The Stephen Beck, Jr., Achieving a Better Life Experience (ABLE) Act of 2014, enacted on December 19, 2014, as part of The Tax Increase Prevention Act of 2014 (Pub. L. 113–295), added new sections 3511 and 7705 to the Internal Revenue Code (Code) relating to the federal employment tax consequences and certification requirements, respectively, of a certified professional employer organization (CPEO). The ABLE Act requires the establishment of a voluntary program for persons to apply to become certified as a CPEO. Temporary regulations under section 7705 (TD 9768) describe the certification requirements necessary for a person to become and remain a CPEO. This revenue procedure sets forth the detailed procedures for applying to be certified as a CPEO. A future revenue procedure will address requirements for a CPEO to remain certified and the procedures relating to suspension and revocation of CPEO certification.

.01 Description of terms used in this revenue procedure. For purposes of this revenue procedure—

(1) The term “application” means the electronic submission by a CPEO applicant and its responsible individuals of all information required by the online application form for CPEO certification (made available by the Internal Revenue Service (IRS) on www.irs.gov), as well as all accompanying forms and documentation required by § 301.7705–2T of the Treasury Regulations, this revenue procedure, and the instructions accompanying the application.

(2) The term “controlled group” means any controlled group of corporations or trades or businesses under common control within the meaning of sections 414(b) and (c) of the Code, and the regulations thereunder.

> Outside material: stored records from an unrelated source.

Lemma month_key_inj i j : four_digit_year (month_start i) = true → four_digit_year (month_start j) = true →
  (let '(y, m, _) := civil_from_days (month_start i) in append_int 4 y +:+ "-" +:+ append_int 2 m) =
  (let '(y, m, _) := civil_from_days (month_start j) in append_int 4 y +:+ "-" +:+ append_int 2 m) → i = j.
Proof.
  pose proof (month_index_start i) as Hi. pose proof (month_index_start j) as Hj.
  unfold four_digit_year, month_index in *.
  pose proof (civil_ok (month_start i)) as Ci. pose proof (civil_ok (month_start j)) as Cj.
  destruct (civil_from_days (month_start i)) as [[y m] d], (civil_from_days (month_start j)) as [[y' m'] d'].
  rewrite !andb_true_iff, !Z.leb_le. intros Hy Hy' He. destruct Ci as (Hm&_), Cj as (Hm'&_).
  apply sapp_inj_len in He as [H1 H2]; [|by rewrite !append_int_length by lia].
  apply append_int_inj in H1; [|lia..]. apply sapp_inj_l, append_int_inj in H2; [|lia..]. subst. lia.
Qed.

Lemma bucket_key_inj unit i j :
  year_ok (bucket_start unit i) = true → year_ok (bucket_start unit j) = true →
  bucket_key unit (bucket_start unit i) = bucket_key unit (bucket_start unit j) → i = j.
Proof.
  unfold year_ok, bucket_key, bucket_start.
  destruct (String.eqb unit "hour"); [|destruct (String.eqb unit "month")].
  - intros Hi Hj He.
    assert (∀ k, k * Hour_us / Hour_us mod 24 = k mod 24) as Hh by (intros k; by rewrite Z.div_mul).
    assert (∀ k, k * Hour_us / Day_us = k / 24) as Hd
      by (intros k; change Day_us with (24 * Hour_us); by rewrite Z.div_mul_cancel_r).
    rewrite !Hh in He. rewrite Hd in Hi. rewrite !Hd in Hj. rewrite !Hd in He.
    apply sapp_inj_len in He as [H1 H2]; [|by rewrite !date_text_length].
    apply date_text_inj in H1; [|done..]. apply sapp_inj_l, append_int_inj in H2;
      [|pose proof (Z.mod_pos_bound i 24); pose proof (Z.mod_pos_bound j 24); lia..].
    rewrite (Z.div_mod i 24), (Z.div_mod j 24) by done. lia.
  - rewrite !Z.div_mul by done. apply month_key_inj.
  - rewrite !Z.div_mul by done. apply date_text_inj.
Qed.

(** ** The axis *)

Section axis.
Context (spec : SeriesSpec) (now : Z).
Local Abbreviation n := (Z.to_nat (ss_Buckets spec)).
Local Abbreviation axis := (bucketAxis spec now).

Lemma axis_lookup i d : axis !! i = Some d ↔
  (i < n)%nat ∧ d = bucket_start (ss_Unit spec) (bucket_index (ss_Unit spec) now + Z.of_nat i + 1 - ss_Buckets spec).
Proof.
  unfold bucketAxis. rewrite list_lookup_fmap, fmap_Some. split.
  - intros (k&[-> Hk]%lookup_seq&->). done.
  - intros [Hi ->]. exists i. split; [|done]. by apply lookup_seq.
Qed.

Context (Hyears : Forall (λ d, year_ok d = true) axis).

Lemma axis_key_inj i j d d' : axis !! i = Some d → axis !! j = Some d' →
  bucket_key (ss_Unit spec) d = bucket_key (ss_Unit spec) d' → i = j.
Proof using Hyears.
  intros Hi Hj He. rewrite Forall_lookup in Hyears. pose proof (Hyears i d Hi). pose proof (Hyears j d' Hj).
  apply axis_lookup in Hi as [_ ->], Hj as [_ ->]. apply bucket_key_inj in He; [lia|done..].
Qed.

(** A map filled from left to right with distinct keys. *)
Lemma foldl_insert_lookup {A} (f : A → string) (l : list (nat * A)) (m : gmap string nat) k i :
  (∀ p q, p ∈ l → q ∈ l → f p.2 = f q.2 → p.1 = q.1) →
  foldl (λ m p, <[f p.2 := p.1]> m) m l !! k = Some i ↔
  (∃ a, (i, a) ∈ l ∧ f a = k) ∨ (∀ p, p ∈ l → f p.2 ≠ k) ∧ m !! k = Some i.
Proof.
  revert m. induction l as [|[j a] l IH]; intros m Hinj; simpl; [set_solver|].
  rewrite IH by (intros; apply Hinj; [by right..|done]). split.
  - intros [(b&Hb&<-)|[Hn Hm]]; [left; exists b; split; [by right|done]|].
    destruct (decide (f a = k)) as [<-|Hne].
    + rewrite lookup_insert_eq in Hm. simplify_eq. left. exists a. split; [left|done].
    + rewrite lookup_insert_ne in Hm by done. right. split; [|done].
      intros p [->|Hp]%elem_of_cons; [done|by apply Hn].
  - intros [(b&[[= -> ->]|Hb]%elem_of_cons&<-)|[Hn Hm]].
    + destruct (decide (Exists (λ p, f p.2 = f a) l)) as [(p&Hp&He)%Exists_exists|Hno].
      * left. destruct p as [j' b]. exists b. simpl in He. split; [|done].
        assert (j' = j) as ->; [|done]. apply (Hinj (j', b) (j, a)); [by right|left|done].
      * right. split; [|by rewrite lookup_insert_eq]. intros p Hp He. apply Hno, Exists_exists. eauto.
    + left. eauto.
    + right. split; [intros p Hp; apply Hn; by right|]. rewrite lookup_insert_ne; [done|].
      intros He. apply (Hn (j, a)); [left|done].
Qed.

Lemma bucket_indexes_lookup k i : bucket_indexes spec now !! k = Some i ↔
  ∃ d, axis !! i = Some d ∧ bucket_key (ss_Unit spec) d = k.
Proof using Hyears.
  unfold bucket_indexes. rewrite (foldl_insert_lookup (bucket_key (ss_Unit spec))).
  - rewrite lookup_empty. split.
    + intros [(d&Hd&<-)|[_ ?]]; [|done]. apply elem_of_lookup_imap in Hd as (j&x&[= <- <-]&Hj). eauto.
    + intros (d&Hd&<-). left. exists d. split; [|done]. apply elem_of_lookup_imap. eauto.
  - intros [i1 d1] [i2 d2] H1 H2 He.
    apply elem_of_lookup_imap in H1 as (j1&x1&[= -> ->]&Hj1), H2 as (j2&x2&[= -> ->]&Hj2). by eapply axis_key_inj.
Qed.
End axis.

(** ** The lines of the requests chart *)

(** The count of an app in bucket [i]. *)
Definition at_bucket (i : nat) (l : list Z) : Z := default 0 (l !! i).
Definition value (m : gmap string (list Z)) (app : string) (i : nat) : Z := at_bucket i (default [] (m !! app)).

Section points.
Context (spec : SeriesSpec) (now : Z).
Local Abbreviation n := (Z.to_nat (ss_Buckets spec)).
Local Abbreviation axis := (bucketAxis spec now).
Context (Hyears : Forall (λ d, year_ok d = true) axis).

(** The points: each is the start of a bucket, and its count is [C] of it. *)
Context (C : string → Z → Z).
Definition point_ok (p : AppDayCount) : Prop :=
  dc_Count p = C (dc_AppID p) (dc_Day p) ∧ year_ok (dc_Day p) = true ∧ ∃ j, dc_Day p = bucket_start (ss_Unit spec) j.

Definition lines_ok (m : gmap string (list Z)) : Prop := map_Forall (λ _ l, length l = n) m.

Lemma same_bucket p i d : point_ok p → axis !! i = Some d →
  bucket_key (ss_Unit spec) d = bucket_key (ss_Unit spec) (dc_Day p) → d = dc_Day p.
Proof using Hyears.
  intros (_&Hy&j&Hj) Hi He. rewrite Forall_lookup in Hyears. pose proof (Hyears i d Hi) as Hd.
  apply axis_lookup in Hi as [_ ->]. rewrite Hj in He, Hy |- *. by apply bucket_key_inj in He as ->.
Qed.

Lemma add_point_ok m p : lines_ok m → lines_ok (add_point spec (bucket_indexes spec now) m p).
Proof using Type.
  intros Hm. unfold add_point. case_match; [|done]. apply map_Forall_insert_2; [|done].
  rewrite length_insert. destruct (m !! dc_AppID p) eqn:E; simpl; [by apply (Hm _ _ E)|apply length_replicate].
Qed.

Lemma add_point_value m p app i d : lines_ok m → point_ok p → axis !! i = Some d →
  value (add_point spec (bucket_indexes spec now) m p) app i =
  if bool_decide (dc_AppID p = app ∧ dc_Day p = d) then dc_Count p else value m app i.
Proof using Hyears.
  intros Hm Hp Hi. pose proof Hi as [Hn _]%axis_lookup. unfold add_point.
  destruct (bucket_indexes spec now !! _) as [j|] eqn:Ej.
  - apply bucket_indexes_lookup in Ej as (d'&Hj&He); [|done]. pose proof (same_bucket p j d' Hp Hj He) as ->.
    pose proof Hj as [Hnj _]%axis_lookup.
    unfold value. destruct (decide (dc_AppID p = app)) as [<-|Hne].
    + rewrite lookup_insert_eq. simpl. unfold at_bucket.
      assert (length (default (replicate n 0) (m !! dc_AppID p)) = n) as Hl.
      { destruct (m !! dc_AppID p) eqn:E; simpl; [by apply (Hm _ _ E)|apply length_replicate]. }
      destruct (decide (j = i)) as [->|Hji].
      * rewrite list_lookup_insert_eq by lia. rewrite bool_decide_true; [done|]. split; [done|congruence].
      * rewrite list_lookup_insert_ne by done. rewrite bool_decide_false.
        2:{ intros [_ <-]. apply Hji. by eapply (axis_key_inj spec now Hyears). }
        destruct (m !! dc_AppID p) eqn:E; simpl; [done|]. by rewrite lookup_replicate_2.
    + rewrite lookup_insert_ne by done. by rewrite bool_decide_false by naive_solver.
  - rewrite bool_decide_false; [done|]. intros [_ <-].
    assert (bucket_indexes spec now !! bucket_key (ss_Unit spec) (dc_Day p) = Some i); [|congruence].
    apply bucket_indexes_lookup; eauto.
Qed.

Lemma per_app_from pts m app i d : lines_ok m → Forall point_ok pts → axis !! i = Some d →
  lines_ok (foldl (add_point spec (bucket_indexes spec now)) m pts) ∧
  value (foldl (add_point spec (bucket_indexes spec now)) m pts) app i =
  if existsb (λ p, bool_decide (dc_AppID p = app ∧ dc_Day p = d)) pts then C app d else value m app i.
Proof using Hyears.
  intros Hm Hp Hi. revert m Hm. induction Hp as [|p pts Hp Hpts IH]; intros m Hm; simpl; [done|].
  destruct (IH _ (add_point_ok m p Hm)) as [H1 ->]. split; [done|]. rewrite (add_point_value m p app i d) by done.
  destruct (existsb _ pts); [by rewrite orb_true_r|]. rewrite orb_false_r.
  case_bool_decide as H; [|done]. destruct H as [<- <-]. by destruct Hp.
Qed.

Lemma per_app_dom pts m p i d : Forall point_ok pts → p ∈ pts → axis !! i = Some d → dc_Day p = d →
  is_Some (foldl (add_point spec (bucket_indexes spec now)) m pts !! dc_AppID p).
Proof using Hyears.
  intros Hp Hin Hi Hd.
  assert (∀ pts m a, is_Some (m !! a) → is_Some (foldl (add_point spec (bucket_indexes spec now)) m pts !! a)) as Hmono.
  { clear. induction pts as [|p pts IH]; intros m a Ha; [done|]. apply IH. unfold add_point.
    case_match; [|done]. apply lookup_insert_is_Some'. auto. }
  revert m. induction Hp as [|q pts Hq Hpts IH]; intros m; [set_solver|].
  apply elem_of_cons in Hin as [<-|Hin]; [|by apply IH]. simpl. apply Hmono. unfold add_point.
  assert (bucket_indexes spec now !! bucket_key (ss_Unit spec) (dc_Day p) = Some i) as ->
    by (apply bucket_indexes_lookup; [done|]; exists d; by subst).
  by rewrite lookup_insert_eq.
Qed.
End points.

(** *** The fold of the small apps keeps every column *)

Definition column (i : nat) (ls : list (list Z)) : Z := total (at_bucket i <$> ls).

Lemma column_perm i ls ls' : ls ≡ₚ ls' → column i ls = column i ls'.
Proof. intros H. apply total_perm. by rewrite H. Qed.
Lemma column_app i ls ls' : column i (ls ++ ls') = column i ls + column i ls'.
Proof. unfold column. by rewrite fmap_app, total_app. Qed.

Lemma add_counts_column n i ls acc : (i < n)%nat → length acc = n → Forall (λ l, length l = n) ls →
  at_bucket i (foldl add_counts acc ls) = at_bucket i acc + column i ls.
Proof.
  intros Hi Ha Hls. revert acc Ha. induction Hls as [|l ls Hl Hls IH]; intros acc Ha; [unfold column; simpl; lia|].
  simpl. rewrite IH by (unfold add_counts; rewrite length_zip_with; lia).
  unfold column. rewrite fmap_cons. cbn [total foldr]. fold (total (at_bucket i <$> ls)).
  enough (at_bucket i (add_counts acc l) = at_bucket i acc + at_bucket i l) by lia.
  unfold at_bucket, add_counts. rewrite lookup_zip_with.
  destruct (lookup_lt_is_Some_2 acc i ltac:(lia)) as [x Hx], (lookup_lt_is_Some_2 l i ltac:(lia)) as [y Hy].
  rewrite Hx, Hy. done.
Qed.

(3) The term “certified public accountant” (“CPA”) means a certified public accountant who—

(a) With respect to a CPEO applicant, is independent of the CPEO applicant (as prescribed by the American Institute of Certified Public Accountants’ Professional Standards, Code of Professional Conduct, and its interpretations and rulings);

(b) Is not currently under suspension or disbarment from practice before the IRS;

(c) Is duly qualified to practice in any state; and

(d) Files with the IRS a written declaration that he or she is currently qualified as a CPA and an authorization, in accordance with the requirements of § 601.503(a), to represent the CPEO applicant before the IRS.

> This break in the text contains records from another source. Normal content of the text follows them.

Definition set_subtitle (s : string) (d : pageData) : pageData :=
  mkPage (pd_Title d) s (pd_Active d) (pd_Authenticated d) (pd_CSRFToken d) (pd_Error d) (pd_Success d) (pd_ServerURL d)
    (pd_SessionRemaining d) (pd_DBUnavailable d) (pd_Apps d) (pd_View d).
Definition set_error (s : string) (d : pageData) : pageData :=
  mkPage (pd_Title d) (pd_Subtitle d) (pd_Active d) (pd_Authenticated d) (pd_CSRFToken d) s (pd_Success d) (pd_ServerURL d)
    (pd_SessionRemaining d) (pd_DBUnavailable d) (pd_Apps d) (pd_View d).
Definition set_success (s : string) (d : pageData) : pageData :=
  mkPage (pd_Title d) (pd_Subtitle d) (pd_Active d) (pd_Authenticated d) (pd_CSRFToken d) (pd_Error d) s (pd_ServerURL d)
    (pd_SessionRemaining d) (pd_DBUnavailable d) (pd_Apps d) (pd_View d).
Definition set_server_url (s : string) (d : pageData) : pageData :=
  mkPage (pd_Title d) (pd_Subtitle d) (pd_Active d) (pd_Authenticated d) (pd_CSRFToken d) (pd_Error d) (pd_Success d) s
    (pd_SessionRemaining d) (pd_DBUnavailable d) (pd_Apps d) (pd_View d).
Definition set_db_unavailable (d : pageData) : pageData :=
  mkPage (pd_Title d) (pd_Subtitle d) (pd_Active d) (pd_Authenticated d) (pd_CSRFToken d) (pd_Error d) (pd_Success d)
    (pd_ServerURL d) (pd_SessionRemaining d) true (pd_Apps d) (pd_View d).
Definition set_page_apps (l : list uiApp) (d : pageData) : pageData :=
  mkPage (pd_Title d) (pd_Subtitle d) (pd_Active d) (pd_Authenticated d) (pd_CSRFToken d) (pd_Error d) (pd_Success d)
    (pd_ServerURL d) (pd_SessionRemaining d) (pd_DBUnavailable d) l (pd_View d).
Definition set_view (v : view) (d : pageData) : pageData :=
  mkPage (pd_Title d) (pd_Subtitle d) (pd_Active d) (pd_Authenticated d) (pd_CSRFToken d) (pd_Error d) (pd_Success d)
    (pd_ServerURL d) (pd_SessionRemaining d) (pd_DBUnavailable d) (pd_Apps d) v.

(** ** Responses *)

Inductive ui_body :=
| UiPage (name : string) (d : pageData)
| UiText (s : string)
| UiRedirect (url : string).

Record UiResponse := mkUiResponse {
  ux_Status : Z; ux_Body : ui_body; ux_Cookies : list Cookie; ux_Headers : list (string * string) }.

Definition StatusSeeOther : Z := 303.
Definition http_Error (text : string) (status : Z) : UiResponse := mkUiResponse status (UiText text) [] [].
Definition http_Redirect (url : string) : UiResponse := mkUiResponse StatusSeeOther (UiRedirect url) [] [].
Definition http_NotFound : UiResponse := http_Error "404 page not found" StatusNotFound.

Definition internal_error : UiResponse := http_Error (error_json "internal_error") StatusInternalServerError.

(** ** The server: server.go *)

(** The parts of [Server] that do not change; [sv_db]: the store and the key
    store are not nil. *)
Record Server `{Telegram} := mkServer {
  sv_cfg : Ui.Config;
  sv_client : Client;
  sv_db : bool;
  sv_audit : option Writer;
  sv_start : Z;
}.

(** The parts that do. *)
Record UiState := mkUiState {
  ui_sessions : SessionManager;
  ui_limiter : gmap string loginBucket;
  ui_backoff : globalBackoff;
}.

(** Computations of the admin UI: over its own state and the world. *)
Abbreviation U := (ST (UiState * World)).

Section ui.
Context `{F : Float64} `{TG : Telegram}.
(** [templates.ParsePage] succeeds. *)
Context (ParsePage : string → bool).

Definition PageHandler : Type := SessionManager → UiRequest → UiCtx → M UiResponse.
Definition UiHandler : Type := UiRequest → UiCtx → U UiResponse.

(** A handler that only reads the session manager. *)
Definition lift_page (h : PageHandler) : UiHandler := λ r c '(st, w),
  let '(resp, w') := h (ui_sessions st) r c w in (resp, (st, w')).

(** [render]. *)
Definition render (page : string) (d : pageData) : UiResponse :=
  if ParsePage page then mkUiResponse StatusOK (UiPage page d) [] [] else internal_error.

(4) The term “CPEO” means a person that has been certified by the Commissioner as meeting the requirements of § 301.7705–2T, this revenue procedure, and the instructions accompanying the application and whose certification has not been revoked.

(5) The term “CPEO applicant” means a person that submits or has submitted an application to be certified as a CPEO in accordance with § 301.7705–2T, this revenue procedure, and instructions accompanying the application. A CPEO applicant remains a CPEO applicant until the CPEO applicant withdraws its application; receives a notice of certification described in section 6.01 and timely and correctly submits a proof of bond, as described in section 6.02; or receives a notice of final denial, as described in section 8.04.

(6) The term “federal employment taxes” means the taxes imposed by subtitle C of the Code.

(7) The term “precursor entity” means an entity described in § 301.7705–1T(b)(10).

(8) The term “provider of employment-related services” means a person described in § 301.7705–1T(b)(11).

(9) The term “qualified surety” means a surety that meets the requirements of § 301.7705–2T(g)(6).

(10) The term “related entity” means any person described in § 301.7705–1T(b)(12).

(11) The term “responsible individual” means an individual described in § 301.7705–1T(b)(13).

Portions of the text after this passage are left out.